Data for processing
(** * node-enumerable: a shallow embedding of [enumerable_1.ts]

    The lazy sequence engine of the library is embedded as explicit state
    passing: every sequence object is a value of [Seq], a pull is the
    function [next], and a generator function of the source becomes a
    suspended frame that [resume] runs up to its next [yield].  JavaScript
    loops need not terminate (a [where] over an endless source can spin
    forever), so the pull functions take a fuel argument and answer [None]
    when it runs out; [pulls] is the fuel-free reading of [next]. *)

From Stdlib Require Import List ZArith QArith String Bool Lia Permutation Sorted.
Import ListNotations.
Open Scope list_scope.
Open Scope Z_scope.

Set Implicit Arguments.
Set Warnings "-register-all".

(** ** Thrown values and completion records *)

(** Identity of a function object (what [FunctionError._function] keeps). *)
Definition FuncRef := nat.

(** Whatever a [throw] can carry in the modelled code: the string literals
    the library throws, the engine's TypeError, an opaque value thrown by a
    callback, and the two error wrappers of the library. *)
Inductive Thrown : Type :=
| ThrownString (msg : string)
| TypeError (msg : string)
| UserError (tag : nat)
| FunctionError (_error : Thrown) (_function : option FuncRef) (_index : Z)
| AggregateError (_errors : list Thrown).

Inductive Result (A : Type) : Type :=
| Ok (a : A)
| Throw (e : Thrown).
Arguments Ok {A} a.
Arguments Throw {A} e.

Exercise details
Reproduce every line of the data without changing a word.

Task answer
(** * node-enumerable: a shallow embedding of [enumerable_1.ts]

    The lazy sequence engine of the library is embedded as explicit state
    passing: every sequence object is a value of [Seq], a pull is the
    function [next], and a generator function of the source becomes a
    suspended frame that [resume] runs up to its next [yield].  JavaScript
    loops need not terminate (a [where] over an endless source can spin
    forever), so the pull functions take a fuel argument and answer [None]
    when it runs out; [pulls] is the fuel-free reading of [next]. *)

From Stdlib Require Import List ZArith QArith String Bool Lia Permutation Sorted.
Import ListNotations.
Open Scope list_scope.
Open Scope Z_scope.

Set Implicit Arguments.
Set Warnings "-register-all".

(** ** Thrown values and completion records *)

(** Identity of a function object (what [FunctionError._function] keeps). *)
Definition FuncRef := nat.

(** Whatever a [throw] can carry in the modelled code: the string literals
    the library throws, the engine's TypeError, an opaque value thrown by a
    callback, and the two error wrappers of the library. *)
Inductive Thrown : Type :=
| ThrownString (msg : string)
| TypeError (msg : string)
| UserError (tag : nat)
| FunctionError (_error : Thrown) (_function : option FuncRef) (_index : Z)
| AggregateError (_errors : list Thrown).

Inductive Result (A : Type) : Type :=
| Ok (a : A)
| Throw (e : Thrown).
Arguments Ok {A} a.
Arguments Throw {A} e.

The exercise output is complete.